-- Opening Marker --

(* ===== verification/MpscQueue.v ===== *)
(** * The command queue: include/common/mpsc_queue.hpp

    The bounded multi-producer ring buffer, one atomic access per step: a
    producer and the consumer are program counters into [try_push] and
    [try_pop], and a step of either performs the next load, store or
    compare-exchange of its call together with the thread-local work up to
    the following one.  Every interleaving of these steps is a sequentially
    consistent execution; a load that sees an old value under the source's
    relaxed orderings is a load that happened earlier.  A [None] result is
    an access outside the ring or to storage that holds no object. *)
From stdpp Require Import functions.
From S2P Require Import Prelude.

(** [while (p < n) p <<= 1], with the 64-bit shift; [None] when the loop
    never ends (a request beyond 2^63). *)
Fixpoint next_power_of_two_loop (fuel : nat) (p n : Z) : option Z :=
  if p <? n then
    match fuel with O => None | S fuel => next_power_of_two_loop fuel (u64 (Z.shiftl p 1)) n end
  else Some p.
Definition next_power_of_two (n : Z) : option Z := next_power_of_two_loop 64 1 n.

Section Queue.
Context {T : Type}.
Local Open Scope Z_scope.
Local Open Scope list_scope.

Abbreviation FrameResult := (MarketData.Event + MarketData.DecodeError)%type (only parsing).
Inductive ProducerPc :=
| ListenLoop                                        (** while (!token.stop_requested()) *)
| ListenReceive
| ListenDatagrams (batch : list (list byte))        (** the datagrams still to look at *)
| ListenPush (frames : list FrameResult) (batch : list (list byte))
| ListenIdle                                        (** about to request the stop *)
| ListenDone.
Inductive ConsumerPc :=
| ConsumePop
| ConsumeCheckStop                                  (** the last pop was empty *)
| ConsumeApply (item : FrameResult)
| ConsumeStop                                       (** about to request the stop *)
| ConsumeDone.
Record Listener := {
  ls_queue : DroppingQueue FrameResult;
  ls_stop_requested : bool;
  ls_producer : ProducerPc;
  ls_have_received_any : bool;
  ls_packet_tracker : PacketSequenceTracker;
  ls_packets_received : Z;
  ls_packet_errors : Z;
  ls_consumer : ConsumerPc;
  ls_validator : SequenceValidator;
  ls_outcome : ReplayOutcome;
}.
Definition Listener_new (queue_capacity : Z) : option Listener :=
  let* q := Dropping.new queue_capacity in
  Some {| ls_queue := q; ls_stop_requested := false; ls_producer := ListenLoop; ls_have_received_any := false;
          ls_packet_tracker := PacketSequenceTracker_new; ls_packets_received := 0; ls_packet_errors := 0;
          ls_consumer := ConsumePop; ls_validator := SequenceValidator_new; ls_outcome := ReplayOutcome_new |}.
(** The producer goes to [pc]; the consumer goes to [pc]. *)
Definition produce (l : Listener) (q : DroppingQueue FrameResult) (pc : ProducerPc) : Listener :=
  {| ls_queue := q; ls_stop_requested := ls_stop_requested l; ls_producer := pc; ls_have_received_any := ls_have_received_any l;
     ls_packet_tracker := ls_packet_tracker l; ls_packets_received := ls_packets_received l; ls_packet_errors := ls_packet_errors l;
     ls_consumer := ls_consumer l; ls_validator := ls_validator l; ls_outcome := ls_outcome l |}.
Definition consume (l : Listener) (q : DroppingQueue FrameResult) (pc : ConsumerPc) : Listener :=
  {| ls_queue := q; ls_stop_requested := ls_stop_requested l; ls_producer := ls_producer l; ls_have_received_any := ls_have_received_any l;
     ls_packet_tracker := ls_packet_tracker l; ls_packets_received := ls_packets_received l; ls_packet_errors := ls_packet_errors l;
     ls_consumer := pc; ls_validator := ls_validator l; ls_outcome := ls_outcome l |}.
Definition request_stop (l : Listener) (producer : ProducerPc) (consumer : ConsumerPc) : Listener :=
  {| ls_queue := ls_queue l; ls_stop_requested := true; ls_producer := producer; ls_have_received_any := ls_have_received_any l;
     ls_packet_tracker := ls_packet_tracker l; ls_packets_received := ls_packets_received l; ls_packet_errors := ls_packet_errors l;
     ls_consumer := consumer; ls_validator := ls_validator l; ls_outcome := ls_outcome l |}.
(** One datagram: counted, unpacked, its packet number observed. *)
Definition take_datagram (l : Listener) (datagram : list byte) (batch : list (list byte)) : Listener :=
  let unpacked := Packet.unpack_frames datagram in
  {| ls_queue := ls_queue l; ls_stop_requested := ls_stop_requested l;
     ls_producer := match unpacked with inr _ => ListenDatagrams batch | inl packet => ListenPush (Packet.up_frames packet) batch end;
     ls_have_received_any := ls_have_received_any l;
     ls_packet_tracker := match unpacked with
                          | inr _ => ls_packet_tracker l
                          | inl packet => (observe (ls_packet_tracker l) (Packet.ph_packet_sequence (Packet.up_header packet))).1
                          end;
     ls_packets_received := u64 (ls_packets_received l + 1);
     ls_packet_errors := match unpacked with inr _ => u64 (ls_packet_errors l + 1) | inl _ => ls_packet_errors l end;
     ls_consumer := ls_consumer l; ls_validator := ls_validator l; ls_outcome := ls_outcome l |}.
Definition received_batch (l : Listener) (batch : list (list byte)) : Listener :=
  {| ls_queue := ls_queue l; ls_stop_requested := ls_stop_requested l; ls_producer := ListenDatagrams batch; ls_have_received_any := true;
     ls_packet_tracker := ls_packet_tracker l; ls_packets_received := ls_packets_received l; ls_packet_errors := ls_packet_errors l;
     ls_consumer := ls_consumer l; ls_validator := ls_validator l; ls_outcome := ls_outcome l |}.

-- Closing Marker --

▶ [WHAT YOU NEED TO DO]: Only the lines from the start of the material through the line bearing "compare-exchange of its" are needed, restated exactly, with both end lines included.

▶ [WRITTEN SOLUTION]:
(* ===== verification/MpscQueue.v ===== *)
(** * The command queue: include/common/mpsc_queue.hpp

    The bounded multi-producer ring buffer, one atomic access per step: a
    producer and the consumer are program counters into [try_push] and
    [try_pop], and a step of either performs the next load, store or
    compare-exchange of its call together with the thread-local work up to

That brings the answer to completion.